J’examine ce garçon, et celui-ci, et celui-là, et qu’est-ce que je découvre ? C’est très difficile. Savez-vous ce que je découvre ? Et vous allez le découvrir également. Je découvre que ce garçon qui se trouve ici est un individu unique au monde. Il n’y a personne qui lui soit « identique ». Cela s’applique à chacun d’entre nous. Et cela s’applique à tout ce que vous connaissez. Littéralement tout ce que vous connaissez. Il y a une boîte d’allumettes ici sur le bureau. Cette boîte contient-elle deux allumettes « identiques » ? Nous découvrons alors une loi de la nature qui a été négligée et qui est pourtant fondamentale, à savoir la loi de non-identité. N’oubliez jamais cela. Elle est contenue dans le deuxième postulat, n’est pas tout. C’est une dénégation complète de l’identité. L’identité, qui est définie comme l’absolue similarité dans toutes les caractéristiques, n’existe pas. Nous avons découvert une loi naturelle fondamentale en ce monde, la loi de non-identité. Réalisez-vous que cette loi naturelle de non-identité est universelle ? C’est une question de fait, c’est empirique.

p. 23 :

Etes-vous identique à vous-même d’une seconde à l’autre ? A partir de ce que vous savez sur vous-même vous devriez savoir que vous n’êtes pas identique à vous-même d’un instant à l’autre. Réalisez-vous combien il est regrettable et malheureux qu’on ait dû attendre le vingtième siècle pour faire ce genre d’analyse, parce qu’elle nous semble tellement simple et tellement étrange ? Vous rendez-vous compte que ceci devrait constituer la base de l’éducation ? Et pourtant le système éducatif, en dehors de très rares écoles d’avant-garde, et en partie seulement, néglige complètement ce problème dans l’éducation. Ce genre de réponse comme une preuve des orientations sur l' »identité » est généralement courante, mais je citerai un autre exemple plus proche de notre postulat. Le postulat est la non-identité, mais il s’agit de la non-identité dans « toutes » les caractéristiques. L’identité est définie comme une similarité absolue dans toutes les caractéristiques. Vous pouvez ressembler à quelqu’un d’autre, vous pouvez avoir le même nez, la même bouche et même quelques dents, mais vous ne lui êtes pas identique parce que vos caractéristiques ne sont « pas toutes » identiques aux siennes. Si vous n’avez qu’une caractéristique similaire, avez-vous la même identité ? Quand nous approchons des limites de classification dans le domaine scientifique, les caractéristiques d’une molécule diffèrent des caractéristiques générales des groupes de molécules et d’atomes. Ce sont des questions de faits dans les sciences en général.
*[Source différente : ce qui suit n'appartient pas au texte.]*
(* ===== verification/_CoqProject ===== *)
-Q . S2P
Prelude.v
GoStrings.v
GoFloat.v
GoError.v
Http.v
Policy.v
Breaker.v
BreakerRegistry.v
Eject.v
Outlier.v
OutlierRegistry.v
Health.v
Pool.v
Transport.v
Registry.v
Retry.v
RetryExec.v
RetryRegistry.v
CacheStore.v
CacheKey.v
TrafficSplit.v
Overload.v
TrafficPlan.v
Config.v
Limits.v
Plugin.v
TLSStore.v
Router.v
Rolling.v
TopK.v
Metrics.v
Snapshot.v
Store.v
StoreSteps.v
Provider.v
Apply.v
Codec.v
Url.v
Mux.v
Bundle.v
Rollout.v
Validation.v
Progress.v
AdminGuard.v
Proxy.v
PluginProto.v
PluginFilters.v
ProxyRules.v
Engine.v
AccessLog.v
Handler.v
Traffic.v
Isolation.v
Observed.v
Wedge.v
Admin.v
Distributor.v
Delivery.v
Server.v
Main.v
Process.v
La même chose est vraie en ce qui nous concerne. A savoir que la « psychologie » de chacun d’entre nous est différente selon que nous sommes pris séparément ou que nous sommes en groupe, la « psychologie » de masse ou de groupe est différente de la « psychologie » individuelle. Les orientations sont non-élémentalistes, la dépendance vis-à-vis de l’environnement, du groupe, de l’environnement dont nous sommes tous victimes; la dépendance vis-à-vis de l’environnement sémantique auquel nous ne pouvons échapper; nous sommes nés dans un certain système d’évaluation. Pouvez-vous être isolés de ce système quel qu’il soit ? En d’autres termes le caractère non-élémentaliste de l’environnement sémantique ou linguistique. Cela nous place-t-il dans une situation où sont négligés certains des facteurs les plus vitaux de nos existences ? Pourquoi perdons-nous notre temps avec « l’environnement de l’eau » et l' »environnement de l’air » et ignorons-nous totalement l’environnement linguistique et sémantique ? En S.G., nous examinons ces facteurs qui ont été méconnus auparavant.

Septième conférence :

p. 51 :

« Représenter les « faits » comme des « faits » et avoir une carte-langage qui corresponde aux « faits », revient au même. Voici tout le secret de l' »aliénation » et de la santé. Notre monde n’est pas encore régi par ces notions, c’est pourquoi nous avons un monde si malheureux. Ceci nous conduit à la loi de non-identité. Il n’y a pas d' »identité » en ce monde, mais toutes les vieilles orientations sont basées sur l' »identité ». L’aliénation est basée sur des identifications, des identifications dans un monde où il n’y a pas d’identité. Vous trouverez dans la vie de tous les jours de graves problèmes sans fin générés par des identifications, ou des évaluations inadaptées. »

Dixième conférence :

p. 73 – 74 :

« Je ne ferai pas de redite pas ce soir. Les notions que nous avons étudiées vous sont plus ou moins familières. Souvenez-vous des quatre « est ». Souvenez-vous que le « est » d’attribution et le « est » d’identité sont par extension invariablement faux par rapport aux faits. Souvenez-vous que ce sont les faits qui sont importants. Si vous dites que le bâton est noir, cette déclaration est fausse par rapport aux faits. « Le bâton me semble noir » est correct. Les faits n’ont pas changé, mais les implications sont différentes. Voilà le point important dans cette question. La première déclaration implique de fausses informations, pas la deuxième. Quand nous utilisons ces « est » nous classifions intérieurement nos évaluations. Cela implique une réponse organique. Ensuite nous identifions quelque chose de réel avec une fiction et nous vivons, alors, dans un monde d’illusions. Ceci conduit à l’inadaptation. Cela s’applique aussi à d’autres mots. Disons « pomme ». Ce nom s’applique 1) aux processus électro-chimiques qui s’y déroulent; 2) il s’applique à l' »objet », 3) il s’applique aux impressions sur notre cerveau; et 4) finalement à une définition. Ce seul mot recouvre quatre choses différentes. Cela n’est pas sain. Il est impossible de gérer correctement une telle situation. N’oubliez jamais ceci. Souvenez-vous que toutes les impressions des « sens » sont anthropomorphiques. Dans l’ancienne orientation nous sommes pleins de faux savoir. Tout ce que je vous dis ici provient de l’antique « sagesse » mais il ne serait jamais possible de l’appliquer dans l’orientation intensionnelle. Les gens qui veulent résoudre leurs propres problèmes doivent étudier les méthodes extensionnelles. Ici je n’ai fait qu’ébaucher les grandes lignes du cours de façon déductive; cependant, vous devez retourner aux sources inductives telles qu’elles sont ébauchées dans « SCIENCE AND SANITY ».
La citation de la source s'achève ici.